YOUR INSTRUCTIONS. Find every line below with the string "source" and pick it out.
+===+
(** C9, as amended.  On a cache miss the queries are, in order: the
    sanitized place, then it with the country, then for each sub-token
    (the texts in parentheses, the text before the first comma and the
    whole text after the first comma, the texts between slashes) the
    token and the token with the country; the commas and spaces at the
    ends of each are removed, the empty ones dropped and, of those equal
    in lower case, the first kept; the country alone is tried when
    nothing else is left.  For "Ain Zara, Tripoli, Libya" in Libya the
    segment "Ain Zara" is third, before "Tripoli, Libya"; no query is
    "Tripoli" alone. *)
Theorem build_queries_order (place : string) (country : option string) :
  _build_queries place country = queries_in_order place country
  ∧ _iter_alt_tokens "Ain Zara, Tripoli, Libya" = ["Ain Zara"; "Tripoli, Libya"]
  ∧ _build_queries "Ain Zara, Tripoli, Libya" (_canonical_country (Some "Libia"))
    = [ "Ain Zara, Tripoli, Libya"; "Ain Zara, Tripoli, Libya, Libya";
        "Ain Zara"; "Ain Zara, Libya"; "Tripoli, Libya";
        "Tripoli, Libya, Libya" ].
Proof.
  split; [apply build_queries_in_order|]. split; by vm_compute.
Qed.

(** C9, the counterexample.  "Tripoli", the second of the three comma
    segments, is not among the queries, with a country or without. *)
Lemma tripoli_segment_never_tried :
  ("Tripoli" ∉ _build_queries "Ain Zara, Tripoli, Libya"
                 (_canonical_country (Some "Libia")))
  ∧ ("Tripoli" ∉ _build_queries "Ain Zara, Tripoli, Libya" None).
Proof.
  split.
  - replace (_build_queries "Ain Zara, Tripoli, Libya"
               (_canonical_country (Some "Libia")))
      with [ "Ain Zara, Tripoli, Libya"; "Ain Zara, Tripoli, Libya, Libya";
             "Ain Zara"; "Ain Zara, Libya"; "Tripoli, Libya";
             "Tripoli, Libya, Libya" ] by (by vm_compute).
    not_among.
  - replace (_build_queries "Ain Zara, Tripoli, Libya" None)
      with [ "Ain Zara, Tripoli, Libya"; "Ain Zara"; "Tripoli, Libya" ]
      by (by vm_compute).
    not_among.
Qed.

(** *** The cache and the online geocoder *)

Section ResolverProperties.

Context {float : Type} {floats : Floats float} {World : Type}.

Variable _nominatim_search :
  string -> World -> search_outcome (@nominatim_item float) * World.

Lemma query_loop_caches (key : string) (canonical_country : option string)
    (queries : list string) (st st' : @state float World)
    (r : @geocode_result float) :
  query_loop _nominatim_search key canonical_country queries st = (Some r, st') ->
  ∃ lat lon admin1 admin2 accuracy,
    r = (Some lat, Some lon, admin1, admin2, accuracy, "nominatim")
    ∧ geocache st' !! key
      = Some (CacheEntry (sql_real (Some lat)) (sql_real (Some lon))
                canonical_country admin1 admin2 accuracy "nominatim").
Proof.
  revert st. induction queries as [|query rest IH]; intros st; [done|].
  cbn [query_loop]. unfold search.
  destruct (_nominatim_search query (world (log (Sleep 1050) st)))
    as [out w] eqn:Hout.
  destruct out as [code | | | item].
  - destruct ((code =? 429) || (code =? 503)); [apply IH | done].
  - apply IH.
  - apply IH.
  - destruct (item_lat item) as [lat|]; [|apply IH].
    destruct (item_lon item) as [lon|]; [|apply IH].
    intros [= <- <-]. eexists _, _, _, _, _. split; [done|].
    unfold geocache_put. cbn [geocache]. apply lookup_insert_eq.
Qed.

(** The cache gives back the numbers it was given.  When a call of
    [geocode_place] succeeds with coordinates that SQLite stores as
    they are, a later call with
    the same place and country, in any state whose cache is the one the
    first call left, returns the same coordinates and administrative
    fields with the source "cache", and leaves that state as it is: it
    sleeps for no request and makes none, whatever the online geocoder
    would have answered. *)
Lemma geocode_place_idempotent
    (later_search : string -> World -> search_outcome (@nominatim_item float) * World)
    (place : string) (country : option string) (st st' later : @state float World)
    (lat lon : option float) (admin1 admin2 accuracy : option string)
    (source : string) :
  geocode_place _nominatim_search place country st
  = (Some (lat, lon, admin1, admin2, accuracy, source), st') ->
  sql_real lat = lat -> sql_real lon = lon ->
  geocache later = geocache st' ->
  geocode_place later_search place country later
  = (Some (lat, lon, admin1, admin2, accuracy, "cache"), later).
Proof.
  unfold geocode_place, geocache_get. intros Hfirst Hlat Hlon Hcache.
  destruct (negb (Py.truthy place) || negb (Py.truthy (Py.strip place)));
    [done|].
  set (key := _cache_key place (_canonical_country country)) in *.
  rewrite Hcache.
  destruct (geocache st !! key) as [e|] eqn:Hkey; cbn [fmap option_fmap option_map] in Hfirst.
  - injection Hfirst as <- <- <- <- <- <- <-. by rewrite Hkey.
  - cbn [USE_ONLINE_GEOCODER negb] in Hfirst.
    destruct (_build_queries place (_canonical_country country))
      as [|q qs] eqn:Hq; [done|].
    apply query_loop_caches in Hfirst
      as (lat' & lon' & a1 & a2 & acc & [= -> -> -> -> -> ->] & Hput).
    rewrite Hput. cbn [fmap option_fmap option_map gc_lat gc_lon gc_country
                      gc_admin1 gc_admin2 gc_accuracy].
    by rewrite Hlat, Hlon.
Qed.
+===+
EXERCISE RESULT.
    fields with the source "cache", and leaves that state as it is: it
    (source : string) :
  = (Some (lat, lon, admin1, admin2, accuracy, source), st') ->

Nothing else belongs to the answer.